### EXERCISE
The lines from the start of the records below through the line containing "- destruct (decide (k1 = k)) as [->|Hk];" are to be copied exactly, both ends included, with nothing added.

### MATERIALS PROVIDED
(* ===== verification/PyDict.v ===== *)
(** Python dicts as association lists in insertion order, for the code that
    iterates over a dict: look-up, assignment, removal, and their lemmas. *)

From S2P Require Import Prelude.

(** ** Dicts in insertion order *)
Section ordered_dict.
Context {K V : Type} `{EqDecision K}.

Fixpoint od_get (k : K) (d : list (K * V)) : option V :=
  match d with
  | [] => None
  | (k', v) :: d' => if decide (k' = k) then Some v else od_get k d'
  end.

Fixpoint od_set (k : K) (v : V) (d : list (K * V)) : list (K * V) :=
  match d with
  | [] => [(k, v)]
  | (k', v') :: d' => if decide (k' = k) then (k, v) :: d' else (k', v') :: od_set k v d'
  end.

(** [d.pop(k, None)]: what is left. *)
Definition od_del (k : K) (d : list (K * V)) : list (K * V) :=
  List.filter (λ p, negb (bool_decide (p.1 = k))) d.

(** [d.update(pairs)] *)
Definition od_update (pairs d : list (K * V)) : list (K * V) :=
  fold_left (λ d p, od_set p.1 p.2 d) pairs d.

End ordered_dict.

(** [d.setdefault(k, []).append(x)] *)
Definition od_push {K V} `{EqDecision K} (k : K) (x : V) (d : list (K * list V)) : list (K * list V) :=
  od_set k (default [] (od_get k d) ++ [x]) d.

(** ** Lemmas *)
Section ordered_dict_lemmas.
Context {K V : Type} `{EqDecision K}.
Implicit Types d : list (K * V).

Lemma od_get_set k v d k' :
  od_get k' (od_set k v d) = if decide (k = k') then Some v else od_get k' d.
Proof.
  induction d as [|[k1 v1] d IH]; cbn.
  - by destruct (decide (k = k')).
  - destruct (decide (k1 = k)) as [->|Hk]; cbn; [by destruct (decide (k = k'))|].
    rewrite IH. destruct (decide (k1 = k')) as [->|]; [|done].
    by rewrite decide_False by congruence.
Qed.

Lemma od_set_keys k v d k' : k' ∈ (od_set k v d).*1 ↔ k' = k ∨ k' ∈ d.*1.
Proof.
  induction d as [|[k1 v1] d IH]; cbn.
  - rewrite elem_of_cons. set_solver.
  - destruct (decide (k1 = k)) as [->|]; cbn; rewrite ?elem_of_cons; [set_solver|].
    rewrite IH. set_solver.
Qed.

Lemma od_set_nodup k v d : NoDup d.*1 → NoDup (od_set k v d).*1.
Proof.
  induction d as [|[k1 v1] d IH]; cbn; intros Hd; [by repeat constructor; set_solver|].
  apply NoDup_cons in Hd as [Hk Hd].
  destruct (decide (k1 = k)) as [->|Hne]; cbn; constructor; auto.
  rewrite od_set_keys. set_solver.
Qed.

Lemma od_get_in k v d : NoDup d.*1 → (k, v) ∈ d ↔ od_get k d = Some v.
Proof.
  induction d as [|[k1 v1] d IH]; cbn; intros Hd; [set_solver|].
  apply NoDup_cons in Hd as [Hk Hd]. rewrite elem_of_cons, IH by done.
  destruct (decide (k1 = k)) as [->|Hne].
  - split; [|intros [= ->]; by left]. intros [[= ->]|Hg]; [done|].
    exfalso. apply Hk. apply IH in Hg; [|done]. apply list_elem_of_fmap. by exists (k, v).
  - split; [|by right]. intros [[= -> ->]|]; done.
Qed.

Lemma od_set_values k v d w : w ∈ (od_set k v d).*2 → w = v ∨ w ∈ d.*2.
Proof.
  induction d as [|[k1 v1] d IH]; cbn; [set_solver|].
  destruct (decide (k1 = k)) as [->|]; cbn; rewrite !elem_of_cons; set_solver.
Qed.

Lemma od_get_snoc (i : K) (x : K * V) d :
  x.1 ∉ d.*1 →
  od_get i (d ++ [x]) = if decide (x.1 = i) then Some x.2 else od_get i d.
Proof.
  destruct x as [k v]. cbn. induction d as [|[k1 v1] d IH]; cbn; intros Hn.
  - done.
  - apply not_elem_of_cons in Hn as [Hne Hn]. rewrite IH by done.
    destruct (decide (k1 = i)) as [->|]; [|done]. by rewrite decide_False by done.
Qed.

Lemma od_set_fresh k v d : k ∉ d.*1 → od_set k v d = d ++ [(k, v)].
Proof.
  induction d as [|[k1 v1] d IH]; cbn; intros Hn; [done|]. apply not_elem_of_cons in Hn as [Hne Hn].
  rewrite decide_False by done. by rewrite IH.
Qed.

Lemma od_get_none k d : od_get k d = None ↔ k ∉ d.*1.
Proof.
  induction d as [|[k1 v1] d IH]; cbn; [by split; [set_solver|]|].
  destruct (decide (k1 = k)) as [->|]; cbn; rewrite ?IH, not_elem_of_cons; naive_solver.
Qed.

Lemma od_update_fresh pairs d :
  NoDup (d.*1 ++ pairs.*1) → od_update pairs d = d ++ pairs.
Proof.
  unfold od_update. revert d. induction pairs as [|[k v] pairs IH]; intros d Hd; cbn.
  - by rewrite app_nil_r.
  - assert (k ∉ d.*1) as Hk.
    { cbn in Hd. apply NoDup_app in Hd as (_ & Hdis & _). intros Hin. apply (Hdis k Hin). by left. }
    rewrite od_set_fresh by done. rewrite IH; [by rewrite <-app_assoc|].
    rewrite fmap_app. cbn. by rewrite <-app_assoc.
Qed.

Lemma od_del_fresh k d : k ∉ d.*1 → od_del k d = d.
Proof.
  unfold od_del. induction d as [|[k1 v1] d IH]; cbn; intros Hk; [done|].
  apply not_elem_of_cons in Hk as [Hne Hk]. rewrite bool_decide_eq_false_2 by done. cbn. by rewrite IH.
Qed.

Lemma od_del_keys k k' d : k' ∈ (od_del k d).*1 ↔ k' ≠ k ∧ k' ∈ d.*1.
Proof.
  unfold od_del. induction d as [|[k1 v1] d IH]; cbn; [set_solver|].
  destruct (bool_decide_reflect (k1 = k)) as [->|]; cbn; rewrite ?elem_of_cons, IH; naive_solver.
Qed.

Lemma od_del_nodup k d : NoDup d.*1 → NoDup (od_del k d).*1.
Proof.
  unfold od_del. induction d as [|[k1 v1] d IH]; cbn; intros Hd; [constructor|].
  apply NoDup_cons in Hd as [Hk Hd]. specialize (IH Hd).
  destruct (negb _) eqn:E; cbn; [|done]. constructor; [|done].
  intros [Hne Hin]%(od_del_keys k k1 d). done.
Qed.

Lemma od_get_del k d k' : od_get k' (od_del k d) = if decide (k = k') then None else od_get k' d.
Proof.
  unfold od_del. induction d as [|[k1 v1] d IH]; cbn; [by destruct (decide (k = k'))|].
  destruct (bool_decide_reflect (k1 = k)) as [->|Hne]; cbn; rewrite IH; destruct (decide (k = k')); try done.
  destruct (decide (k1 = k')); [congruence|done].
Qed.

(** A dict built key by key. *)
Lemma od_get_omap (g : K → option V) (l : list K) k : NoDup l →
  od_get k (omap (λ k, pair k <$> g k) l) = if decide (k ∈ l) then g k else None.
Proof.
  induction l as [|k1 l IH]; cbn; intros Hl; [done|]. apply NoDup_cons in Hl as [Hk1 Hl].
  specialize (IH Hl). destruct (g k1) as [v|] eqn:Hg; cbn.
  - destruct (decide (k1 = k)) as [->|Hne]; [by rewrite decide_True by (by left)|].
    rewrite IH. apply decide_ext. rewrite elem_of_cons. naive_solver.
  - rewrite IH. destruct (decide (k ∈ l)) as [Hin|Hin]; [by rewrite decide_True by (by right)|].
    destruct (decide (k ∈ k1 :: l)) as [[->|]%elem_of_cons|]; done.
Qed.

End ordered_dict_lemmas.

Lemma od_get_push {K V} `{EqDecision K} (k k' : K) (x : V) d :
  default [] (od_get k' (od_push k x d)) =
    default [] (od_get k' d) ++ (if decide (k = k') then [x] else []).
Proof.
  unfold od_push. rewrite od_get_set.
  destruct (decide (k = k')) as [->|]; cbn; [done|by rewrite app_nil_r].
Qed.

### ANSWER SPACE
(* ===== verification/PyDict.v ===== *)
(** Python dicts as association lists in insertion order, for the code that
    iterates over a dict: look-up, assignment, removal, and their lemmas. *)

From S2P Require Import Prelude.

(** ** Dicts in insertion order *)
Section ordered_dict.
Context {K V : Type} `{EqDecision K}.

Fixpoint od_get (k : K) (d : list (K * V)) : option V :=
  match d with
  | [] => None
  | (k', v) :: d' => if decide (k' = k) then Some v else od_get k d'
  end.

Fixpoint od_set (k : K) (v : V) (d : list (K * V)) : list (K * V) :=
  match d with
  | [] => [(k, v)]
  | (k', v') :: d' => if decide (k' = k) then (k, v) :: d' else (k', v') :: od_set k v d'
  end.

(** [d.pop(k, None)]: what is left. *)
Definition od_del (k : K) (d : list (K * V)) : list (K * V) :=
  List.filter (λ p, negb (bool_decide (p.1 = k))) d.

(** [d.update(pairs)] *)
Definition od_update (pairs d : list (K * V)) : list (K * V) :=
  fold_left (λ d p, od_set p.1 p.2 d) pairs d.

End ordered_dict.

(** [d.setdefault(k, []).append(x)] *)
Definition od_push {K V} `{EqDecision K} (k : K) (x : V) (d : list (K * list V)) : list (K * list V) :=
  od_set k (default [] (od_get k d) ++ [x]) d.

(** ** Lemmas *)
Section ordered_dict_lemmas.
Context {K V : Type} `{EqDecision K}.
Implicit Types d : list (K * V).

Lemma od_get_set k v d k' :
  od_get k' (od_set k v d) = if decide (k = k') then Some v else od_get k' d.
Proof.
  induction d as [|[k1 v1] d IH]; cbn.
  - by destruct (decide (k = k')).
  - destruct (decide (k1 = k)) as [->|Hk]; cbn; [by destruct (decide (k = k'))|].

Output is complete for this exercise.